Evaluating A Learning Algorithm

1. Deciding what to try next

Typical actions, when it has large error.

  1. Get more training examples.
    • There are one thing you should know. Sometimes, getting more data doesn’t acctually help.
  2. Try smaller sets of features.
  3. Try getting additional features.
  4. Try adding polynomial features. (\(x_1^2, x_2^2, x_1 x_2, etc\))
  5. Try decreasing or decreasing regularization parameter lambda

There are many people that choose one of actions randomly above to increase performance.
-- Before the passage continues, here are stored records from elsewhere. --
(** *** Communication *)

Lemma sim_ipc_ret v : sim (ret v) (ret v).
Proof. unfold ret. sim_go. Qed.
#[local] Hint Resolve sim_ipc_ret : sim.
Lemma sim_fail_with v : sim (fail_with v) (fail_with v).
Proof. unfold fail_with. sim_go. Qed.
#[local] Hint Resolve sim_fail_with : sim.
Lemma sim_port_clear a pk : sim (clear a pk) (clear a pk).
Proof. unfold clear. sim_go. Qed.
#[local] Hint Resolve sim_port_clear : sim.
Lemma sim_ipc_open pk : sim (ipc_open pk) (ipc_open pk).
Proof. unfold ipc_open. sim_go. Qed.
#[local] Hint Resolve sim_ipc_open : sim.
Lemma sim_ipc_close : sim ipc_close ipc_close.
Proof. unfold ipc_close. sim_go. Qed.
#[local] Hint Resolve sim_ipc_close : sim.
Lemma sim_release_rendezvous key : sim (release_rendezvous key) (release_rendezvous key).
Proof. unfold release_rendezvous. sim_go. Qed.
#[local] Hint Resolve sim_release_rendezvous : sim.
Lemma sim_deliver tp size tag : sim (deliver tp size tag) (deliver tp size tag).
Proof. unfold deliver. sim_go. Qed.
#[local] Hint Resolve sim_deliver : sim.
Lemma sim_ipc_call p m z : sim (ipc_call p m z) (ipc_call p m z).
Proof. unfold ipc_call. sim_go. Qed.
#[local] Hint Resolve sim_ipc_call : sim.
Lemma sim_accept tp : sim (accept tp) (accept tp).
Proof. unfold accept. sim_go. Qed.
#[local] Hint Resolve sim_accept : sim.
Lemma sim_ipc_receive p m : sim (ipc_receive p m) (ipc_receive p m).
Proof. unfold ipc_receive. sim_go. Qed.
#[local] Hint Resolve sim_ipc_receive : sim.
Lemma sim__reply key m z : sim (_reply key m z) (_reply key m z).
Proof. unfold _reply. sim_go. Qed.
#[local] Hint Resolve sim__reply : sim.
Lemma sim__send p m z : sim (_send p m z) (_send p m z).
Proof. unfold _send. sim_go. Qed.
#[local] Hint Resolve sim__send : sim.
Lemma sim_ipc_send tag m z : sim (ipc_send tag m z) (ipc_send tag m z).
Proof. unfold ipc_send. sim_go. Qed.
#[local] Hint Resolve sim_ipc_send : sim.
Lemma sim_ipc_listen : sim ipc_listen ipc_listen.
Proof. unfold ipc_listen. sim_go. Qed.
#[local] Hint Resolve sim_ipc_listen : sim.
Lemma sim_ipc_resume c : sim (ipc_resume c) (ipc_resume c).
Proof. unfold ipc_resume. sim_go. Qed.
#[local] Hint Resolve sim_ipc_resume : sim.
Lemma sim_kcall_page_alloc : sim kcall_page_alloc kcall_page_alloc.
Proof. unfold kcall_page_alloc. sim_go. Qed.
#[local] Hint Resolve sim_kcall_page_alloc : sim.
Lemma sim_kcall_page_free a : sim (kcall_page_free a) (kcall_page_free a).
Proof. unfold kcall_page_free. sim_go. Qed.
#[local] Hint Resolve sim_kcall_page_free : sim.
Lemma sim_region f id x y z : sim (region f id x y z) (region f id x y z).
Proof. unfold region. sim_go. Qed.
#[local] Hint Resolve sim_region : sim.
Lemma sim_syscall n x y z : sim (syscall n x y z) (syscall n x y z).
Proof. unfold syscall. sim_go. Qed.
#[local] Hint Resolve sim_syscall : sim.
Lemma sim_ipc_initialize : sim ipc_initialize ipc_initialize.
Proof. unfold ipc_initialize. sim_go. Qed.
#[local] Hint Resolve sim_ipc_initialize : sim.
Lemma sim_thread_initialize : sim thread_initialize thread_initialize.
Proof. unfold thread_initialize. sim_go. Qed.
#[local] Hint Resolve sim_thread_initialize : sim.
Lemma sim_create_idle_thread d i x : sim (create_idle_thread d i x) (create_idle_thread d i x).
Proof. unfold create_idle_thread. sim_go. Qed.
#[local] Hint Resolve sim_create_idle_thread : sim.
Lemma sim_start d i x : sim (start d i x) (start d i x).
Proof. unfold start. sim_go. Qed.
#[local] Hint Resolve sim_start : sim.

End Refine.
Dignotics of a algorithm gives you a insight of choosing which action you should do next.

2. Evaluating a hypothesis

  1. Split dataset to training set, cross validation set, and test set.
  2. Compute training error.
  3. Compute test error.
  4. Computer misclassification error.

3. Model selection and Train/Valid/Test sets

  1. Typical split of dataset ratio : 0.6(train set), 0.2(cross validation set), 0.2(test set)

  2. How to select model?

    1. train several model with train set.
    2. choose best model based on cross validation error.

A model is fitted to train and cross validation set only, therefore calculation of test error of the model represents generalization error.